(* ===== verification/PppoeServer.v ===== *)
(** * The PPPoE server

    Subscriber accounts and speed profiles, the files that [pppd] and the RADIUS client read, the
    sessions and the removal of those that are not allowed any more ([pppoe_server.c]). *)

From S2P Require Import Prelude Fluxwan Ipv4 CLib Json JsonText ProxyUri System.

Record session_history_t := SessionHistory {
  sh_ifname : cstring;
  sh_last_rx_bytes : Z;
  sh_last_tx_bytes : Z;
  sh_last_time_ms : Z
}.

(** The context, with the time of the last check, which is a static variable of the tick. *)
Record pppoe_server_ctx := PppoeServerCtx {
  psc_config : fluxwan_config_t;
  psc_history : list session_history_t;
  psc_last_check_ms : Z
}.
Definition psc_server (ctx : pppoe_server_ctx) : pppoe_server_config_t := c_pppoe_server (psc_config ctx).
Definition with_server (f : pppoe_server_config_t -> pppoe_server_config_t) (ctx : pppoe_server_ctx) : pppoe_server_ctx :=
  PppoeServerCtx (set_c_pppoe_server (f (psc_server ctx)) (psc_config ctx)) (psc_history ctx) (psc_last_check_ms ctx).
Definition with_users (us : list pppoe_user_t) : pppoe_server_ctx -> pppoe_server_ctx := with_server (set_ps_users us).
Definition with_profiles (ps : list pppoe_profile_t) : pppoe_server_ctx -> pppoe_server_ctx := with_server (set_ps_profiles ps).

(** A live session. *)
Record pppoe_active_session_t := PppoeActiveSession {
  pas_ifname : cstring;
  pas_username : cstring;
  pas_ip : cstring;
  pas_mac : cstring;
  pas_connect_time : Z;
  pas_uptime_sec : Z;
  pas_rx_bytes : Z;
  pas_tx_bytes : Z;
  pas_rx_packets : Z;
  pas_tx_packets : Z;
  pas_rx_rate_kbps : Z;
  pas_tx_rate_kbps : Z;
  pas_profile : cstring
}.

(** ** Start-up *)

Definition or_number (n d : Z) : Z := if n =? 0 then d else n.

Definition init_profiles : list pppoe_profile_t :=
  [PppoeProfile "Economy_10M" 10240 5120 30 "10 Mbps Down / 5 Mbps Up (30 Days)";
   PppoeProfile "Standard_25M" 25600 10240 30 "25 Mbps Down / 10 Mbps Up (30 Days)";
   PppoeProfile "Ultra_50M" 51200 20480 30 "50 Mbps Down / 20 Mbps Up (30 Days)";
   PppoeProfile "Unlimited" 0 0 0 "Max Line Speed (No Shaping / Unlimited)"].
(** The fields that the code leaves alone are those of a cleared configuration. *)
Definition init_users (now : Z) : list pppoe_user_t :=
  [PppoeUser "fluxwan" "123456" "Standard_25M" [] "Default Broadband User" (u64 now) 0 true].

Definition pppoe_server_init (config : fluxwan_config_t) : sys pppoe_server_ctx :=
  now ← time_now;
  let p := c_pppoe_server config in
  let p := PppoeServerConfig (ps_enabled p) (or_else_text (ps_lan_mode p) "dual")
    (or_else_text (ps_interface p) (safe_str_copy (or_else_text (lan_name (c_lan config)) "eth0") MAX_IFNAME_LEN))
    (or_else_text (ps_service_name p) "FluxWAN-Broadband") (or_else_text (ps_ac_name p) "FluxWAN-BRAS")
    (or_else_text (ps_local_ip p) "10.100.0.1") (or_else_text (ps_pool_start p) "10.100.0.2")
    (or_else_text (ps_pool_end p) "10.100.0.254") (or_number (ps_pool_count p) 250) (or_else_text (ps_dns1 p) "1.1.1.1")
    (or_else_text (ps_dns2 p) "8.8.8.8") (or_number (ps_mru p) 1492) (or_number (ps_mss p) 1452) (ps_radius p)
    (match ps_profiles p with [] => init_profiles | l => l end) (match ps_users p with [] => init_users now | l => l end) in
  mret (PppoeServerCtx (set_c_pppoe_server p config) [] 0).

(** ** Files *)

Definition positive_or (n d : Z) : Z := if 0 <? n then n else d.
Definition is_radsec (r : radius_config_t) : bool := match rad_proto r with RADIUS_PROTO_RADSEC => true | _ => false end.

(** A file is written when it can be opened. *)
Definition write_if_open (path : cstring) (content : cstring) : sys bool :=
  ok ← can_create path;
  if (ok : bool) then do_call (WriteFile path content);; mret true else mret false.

== To do ==
From the line containing "(match ps_profiles p" to the final line of the data, repeat each line exactly. Include both ends.

== Your response ==
    (match ps_profiles p with [] => init_profiles | l => l end) (match ps_users p with [] => init_users now | l => l end) in
  mret (PppoeServerCtx (set_c_pppoe_server p config) [] 0).

(** ** Files *)

Definition positive_or (n d : Z) : Z := if 0 <? n then n else d.
Definition is_radsec (r : radius_config_t) : bool := match rad_proto r with RADIUS_PROTO_RADSEC => true | _ => false end.

(** A file is written when it can be opened. *)
Definition write_if_open (path : cstring) (content : cstring) : sys bool :=
  ok ← can_create path;
  if (ok : bool) then do_call (WriteFile path content);; mret true else mret false.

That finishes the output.